Q: What are the determination periods CMS will use to determine low-volume, non-patient facing, and hospital based?
A: There are two determination periods: The first period is September 1, 2015 through August 31, 2016. The second period is September 1, 2016 through August 31, 2017. If a provider is considered exempt in either determination period, they are exempt.
Q. Our clinicians meet the low-volume threshold exemption, will there be any benefit from still participating in MIPS even though they will be exempt?
A. If a clinician is excluded due to low-volume, but reports as an individual, they would benefit by preparing for when reporting might be required in the future. If a low-volume clinician reports as part of the group, they will benefit from the same payment adjustment that the rest of the group receives.
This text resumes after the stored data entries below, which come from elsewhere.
(** X16. An operation on one chat leaves every other chat as it was, in
    a consistent database: the session row, the message rows, the
    attachment rows and the technicians of the other chat are unchanged,
    also when the operation closes its chat. Starting a chat leaves every
    chat that exists as it was. *)
Theorem other_chats_untouched env op db chat_id other :
  consistent db →
  targets op chat_id ∧ other ≠ chat_id
  ∨ (∃ request, op = OpChatLanding request) ∧ is_Some (sessions db !! other) →
  sessions (run env op db) !! other = sessions db !! other
  ∧ chat_rows (run env op db) other = chat_rows db other
  ∧ chat_attachments (run env op db) other = chat_attachments db other
  ∧ technicians (run env op db) other = technicians db other.
Proof.
  intros Hcons Hcase.
  assert (∀ target, Effect target db (run env op db) → other ≠ target →
            sessions (run env op db) !! other = sessions db !! other
            ∧ chat_rows (run env op db) other = chat_rows db other
            ∧ chat_attachments (run env op db) other = chat_attachments db other
            ∧ technicians (run env op db) other = technicians db other) as Hother.
  { intros target [Hgrow|(chat & Hchat & ->)] Hne.
    - destruct (Grow_rows target db (run env op db) other Hgrow) as (_ & _ & _ & Hsame).
      by apply Hsame.
    - rewrite close_chat_sessions, decide_False by done.
      by rewrite close_chat_rows_other, close_chat_attachments_other,
           close_chat_technicians_other. }
  destruct Hcase as [[Htarget Hne]|[[request ->] Hrow]].
  - destruct (run_effect env op db) as (target & Heffect & Hnamed).
    apply (Hother target Heffect). by rewrite <- (Hnamed chat_id Htarget).
  - destruct (decide (other = generate_chat_id env (localtime env (timezone_now env 2))))
      as [->|Hne].
    + simpl. by rewrite (chat_landing_taken env request db Hrow).
    + apply (Hother (generate_chat_id env (localtime env (timezone_now env 2)))); [|done].
      left. apply chat_landing_effect.
Qed.

Lemma other_chats_untouched_witness :
  chat_rows (run Sample.env (OpChatLanding Sample.start_request) Sample.one_chat_db)
    "CHAT-20251201090000-AB12"
  = chat_rows Sample.one_chat_db "CHAT-20251201090000-AB12".
Proof.
  apply (other_chats_untouched Sample.env (OpChatLanding Sample.start_request)
           Sample.one_chat_db EmptyString "CHAT-20251201090000-AB12").
  - exact consistent_one_chat.
  - right. split; [by eexists|]. eexists. by vm_compute.
Defined.

(** ** Who may write *)

(** X17. An operation whose request carries ASCII texts and file names
    changes the database only when its caller may write: starting a chat
    needs a valid form; [student_chat] writes only
    on a [GET] for a chat without student key, which it binds, or on a
    [POST] of the holder of the key, to leave or to send a valid message
    to a chat not left; [join_chat] writes only for a logged-in user with
    a pk on a waiting chat or an active one that the user has not joined;
    [technician_chat] writes only on a [POST] of a technician of the chat,
    to close it or to send a valid message to an active chat;
    [chat_messages_api] and the cleanup command never write. *)
Theorem writes_are_authorised env op db :
  ascii_operation op = true →
  run env op db ≠ db →
  match op with
  | OpChatLanding request =>
      method request = POST
      ∧ is_Some (ChatStartForm (post_student_name request) (post_initial_message request))
  | OpStudentChat request chat_id =>
      ∃ chat,
        sessions db !! chat_id = Some chat
        ∧ ((method request = GET ∧ student_session_key chat = EmptyString)
           ∨ (method request = POST
              ∧ student_session_key chat = ensure_session_key env request
              ∧ (post_action request = "leave_chat"
                 ∨ (post_action request = "send_message" ∧ status chat ≠ STUDENT_LEFT
                    ∧ is_Some (ChatMessageForm (post_content request) (FILES request))))))
  | OpJoinChat request chat_id =>
      ∃ u chat,
        user request = Some u ∧ is_Some (pk u) ∧ sessions db !! chat_id = Some chat
        ∧ (status chat = WAITING
           ∨ (status chat = ACTIVE ∧ is_technician db chat_id u = false))
  | OpTechnicianChat request chat_id =>
      ∃ u chat,
        user request = Some u ∧ sessions db !! chat_id = Some chat
        ∧ is_technician db chat_id u = true ∧ method request = POST
        ∧ (post_action request = "close_chat"
           ∨ (post_action request = "send_message" ∧ status chat = ACTIVE
              ∧ is_Some (ChatMessageForm (post_content request) (FILES request))))
  | OpChatMessagesApi _ _ | OpCleanupOldChats _ _ => False
  end.
Proof.
  intros _.
  destruct op as [request|request chat_id|request chat_id|request chat_id
                  |request chat_id|days dry_run]; simpl.
  - unfold chat_landing.
    destruct (is_currently_available _ _) as [available notice].
    destruct (method request); [unchanged|].
    destruct (ChatStartForm _ _) as [[name first_message]|]; [|unchanged].
    intros _. split; [done|by eexists].
  - unfold student_chat.
    destruct (sessions db !! chat_id) as [chat0|] eqn:Hrow; [|unchanged].
    destruct (method request) eqn:Hmethod.
    + unfold student_access. rewrite Hmethod.
      destruct (bool_decide (student_session_key chat0 = _)); simpl.
      { destruct (is_currently_available _ _). unchanged. }
      rewrite andb_true_r. case_bool_decide as Hempty; simpl.
      * destruct (is_currently_available _ _). intros _. exists chat0. split; [done|by left].
      * unchanged.
    + rewrite (student_access_post _ _ _ _ _ Hmethod).
      case_bool_decide as Hkey; cbn [negb]; [|unchanged].
      destruct (is_currently_available _ _) as [available notice].
      case_bool_decide as Hsend.
      * destruct (ChatMessageForm _ _) as [cleaned_content|] eqn:Hform; [|unchanged].
        case_bool_decide as Hleft; [|unchanged].
        intros _. exists chat0. split; [done|]. right. split; [done|]. split; [done|].
        right. split; [done|]. split; [done|]. by eexists.
      * case_bool_decide as Hleave; [|unchanged].
        intros _. exists chat0. split; [done|]. right. split; [done|]. split; [done|].
        by left.
  - unfold join_chat.
    destruct (user request) as [u|]; [|unchanged].
    destruct (sessions db !! chat_id) as [chat|] eqn:Hrow; [|unchanged].
    destruct (status chat) eqn:Hstatus; try unchanged.
    + unfold add_technician. destruct (pk u) as [k|] eqn:Hpk; [|unchanged].
      intros _. exists u, chat. split; [done|]. split; [by eexists|]. split; [done|].
      by left.
    + destruct (is_technician db chat_id u) eqn:Hin; [unchanged|].
      destruct (pk u) as [k|] eqn:Hpk; [|unchanged].
      intros _. exists u, chat. split; [done|]. split; [by eexists|]. split; [done|].
      by right.
  - unfold technician_chat.
    destruct (user request) as [u|]; [|unchanged].
    destruct (sessions db !! chat_id) as [chat|] eqn:Hrow; [|unchanged].
    destruct (is_technician db chat_id u) eqn:Hin; [|unchanged].
    cbn [negb]. cbv zeta. destruct (method request); [unchanged|].
    case_bool_decide as Hsend.
    + destruct (ChatMessageForm _ _) as [cleaned_content|] eqn:Hform; [|unchanged].
      case_bool_decide as Hactive; [|unchanged].
      intros _. exists u, chat. split; [done|]. split; [done|]. split; [done|].
      split; [done|]. right. split; [done|]. split; [done|]. by eexists.
    + case_bool_decide as Hclose; [|unchanged].
      intros _. exists u, chat. split; [done|]. split; [done|]. split; [done|].
      split; [done|]. by left.
  - unfold chat_messages_api. destruct (method request); [|unchanged].
    destruct (sessions db !! chat_id); [|unchanged]. destruct (negb _); unchanged.
  - destruct (handle_raises env days dry_run db) as [-> | ->]; unchanged.
Qed.

Lemma writes_are_authorised_witness :
  ∃ chat,
    sessions Sample.one_chat_db !! "CHAT-20251201090000-AB12" = Some chat
    ∧ ((method (Sample.student_sends []) = GET ∧ student_session_key chat = EmptyString)
       ∨ (method (Sample.student_sends []) = POST
          ∧ student_session_key chat
            = ensure_session_key Sample.env (Sample.student_sends [])
          ∧ (post_action (Sample.student_sends []) = "leave_chat"
             ∨ (post_action (Sample.student_sends []) = "send_message"
                ∧ status chat ≠ STUDENT_LEFT
                ∧ is_Some (ChatMessageForm (post_content (Sample.student_sends []))
                             (FILES (Sample.student_sends []))))))).
Proof.
  apply (writes_are_authorised Sample.env
           (OpStudentChat (Sample.student_sends []) "CHAT-20251201090000-AB12")
           Sample.one_chat_db); [reflexivity|].
  intros Heq. apply (f_equal next_message_id) in Heq. by vm_compute in Heq.
Defined.

(** X18. When the holder of the student key posts [leave_chat], the
    session is saved with status [STUDENT_LEFT]; from then on no request
    can join the chat, the student cannot post to it and no technician
    can post to it: the only writes left are leaving again and closing
    the chat. *)
Theorem after_student_leaves env request chat_id db chat :
  sessions db !! chat_id = Some chat →
  method request = POST → post_action request = "leave_chat" →
  student_session_key chat = ensure_session_key env request →
  let db' := (student_chat env request chat_id db).2 in
  (student_chat env request chat_id db).1 = Redirect "chat:landing"
  ∧ sessions db' !! chat_id = Some (set_status STUDENT_LEFT chat)
  ∧ (∀ env' r, (join_chat env' r chat_id db').2 = db'
               ∧ ∀ c, (join_chat env' r chat_id db').1 ≠ RedirectChat "chat:technician_chat" c)
  ∧ (∀ env' r, method r = POST → post_action r = "send_message" →
               (student_chat env' r chat_id db').2 = db')
  ∧ (∀ env' r, post_action r ≠ "close_chat" →
               (technician_chat env' r chat_id db').2 = db'
               ∧ (technician_chat env' r chat_id db').1 ≠ JsonSuccess).
Proof.
  intros Hrow Hpost Haction Hkey db'.
  assert (student_chat env request chat_id db
          = (Redirect "chat:landing",
             (create_message chat_id SYSTEM_SENDER None
                ("👋 " +:+ student_name chat +:+ " has left the chat") false system
                (timezone_now env 1)
                (save_session chat_id (set_status STUDENT_LEFT chat) db)).1)) as Hleave.
  { unfold student_chat. rewrite Hrow, (student_access_post _ _ _ _ _ Hpost).
    rewrite bool_decide_eq_true_2 by done. cbn [negb].
    destruct (is_currently_available _ _) as [available notice].
    rewrite Hpost, Haction.
    rewrite (bool_decide_eq_false_2 ("leave_chat" = "send_message")) by done.
    by rewrite (bool_decide_eq_true_2 ("leave_chat" = "leave_chat")) by done. }
  unfold db'. rewrite Hleave. cbn [fst snd]. split; [done|].
  set (left_chat := set_status STUDENT_LEFT chat).
  set (db1 := (create_message _ _ _ _ _ _ _ _).1).
  assert (sessions db1 !! chat_id = Some left_chat) as Hrow1 by apply lookup_insert_eq.
  split; [done|]. clearbody db1. split; [|split].
  - intros env' r. unfold join_chat. destruct (user r); [|done]. by rewrite Hrow1.
  - intros env' r Hpost' Haction'. unfold student_chat.
    rewrite Hrow1, (student_access_post _ _ _ _ _ Hpost').
    destruct (bool_decide (student_session_key left_chat = _)); cbn [negb]; [|done].
    destruct (is_currently_available _ _) as [available notice].
    rewrite Hpost', Haction'. rewrite bool_decide_eq_true_2 by done.
    by destruct (ChatMessageForm _ _).
  - intros env' r Haction'. unfold technician_chat. destruct (user r) as [u|]; [|done].
    rewrite Hrow1. destruct (is_technician db1 chat_id u); [|done]. cbn [negb]. cbv zeta.
    destruct (method r); [done|]. case_bool_decide.
    + by destruct (ChatMessageForm _ _).
    + by rewrite bool_decide_eq_false_2.
Qed.

Lemma after_student_leaves_witness :
  let leave := mk_request POST (Some "stu0000000000000000000000000000key") None
                 "leave_chat" EmptyString EmptyString EmptyString [] in
  let db' := (student_chat Sample.env leave "CHAT-20251201090000-AB12"
                Sample.one_chat_db).2 in
  (join_chat Sample.env Sample.alice_joins "CHAT-20251201090000-AB12" db').2 = db'.
Proof.
  intros leave db'.
  apply (after_student_leaves Sample.env leave "CHAT-20251201090000-AB12"
           Sample.one_chat_db Sample.waiting_chat); by vm_compute.
Defined.

(** X19. [chat_messages_api] never writes. It lists the messages of a
    chat only on a [GET] for a chat that exists, to a request that
    carries the student key of the chat or comes from a technician of the
    chat; the listing holds exactly the message rows of the chat, in
    ascending order of timestamp, with the status of the chat. Whoever
    passes [validate_chat_access] is served. *)
Theorem chat_messages_api_reads request chat_id db :
  (chat_messages_api request chat_id db).2 = db
  ∧ (∀ listing st c,
       (chat_messages_api request chat_id db).1 = JsonMessages listing st c →
       ∃ chat,
         sessions db !! chat_id = Some chat ∧ method request = GET
         ∧ (session_key request = Some (student_session_key chat)
            ∨ ∃ u, user request = Some u ∧ is_technician db chat_id u = true)
         ∧ st = status chat ∧ c = chat_id
         ∧ listing ≡ₚ chat_rows db chat_id ∧ Sorted timestamp_le listing)
  ∧ (∀ chat,
       sessions db !! chat_id = Some chat → method request = GET →
       validate_chat_access request chat_id chat db = true →
       (chat_messages_api request chat_id db).1
       = JsonMessages (chat_messages db chat_id) (status chat) chat_id).
Proof.
  unfold chat_messages_api. split; [|split].
  - destruct (method request); [|done]. destruct (sessions db !! chat_id); [|done].
    by destruct (negb _).
  - intros listing st c. destruct (method request); [|done].
    destruct (sessions db !! chat_id) as [chat|]; [|done].
    destruct (bool_decide (Some (student_session_key chat) = session_key request)) eqn:Hkey;
      simpl.
    + intros [= <- <- <-]. exists chat. apply bool_decide_eq_true in Hkey.
      split; [done|]. split; [done|]. split; [by left|]. split; [done|]. split; [done|].
      split; [apply order_by_timestamp_perm|apply order_by_timestamp_sorted].
    + destruct (user request) as [u|]; [|done].
      destruct (is_technician db chat_id u) eqn:Htech; [|done]. simpl.
      intros [= <- <- <-]. exists chat.
      split; [done|]. split; [done|]. split; [right; by exists u|].
      split; [done|]. split; [done|].
      split; [apply order_by_timestamp_perm|apply order_by_timestamp_sorted].
  - intros chat -> -> . unfold validate_chat_access.
    destruct (user request) as [u|].
    + intros ->. by rewrite orb_true_r.
    + by intros ->.
Qed.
Q. We would like to report as a group. How does this affect the low-volume providers?
A. If reporting as a group, everyone’s data is included, even if they would otherwise be exempt if reporting as individuals.
Q. Some of our providers participate in the Medicaid EHR Incentive program, are these providers exempt from reporting MIPS?
A. They will not be exempt from reporting MIPS. These providers will need to participate in the Medicaid EHR Incentive program as well as all three categories in MIPS (Quality, Advancing Care Information, and Improvement Activities).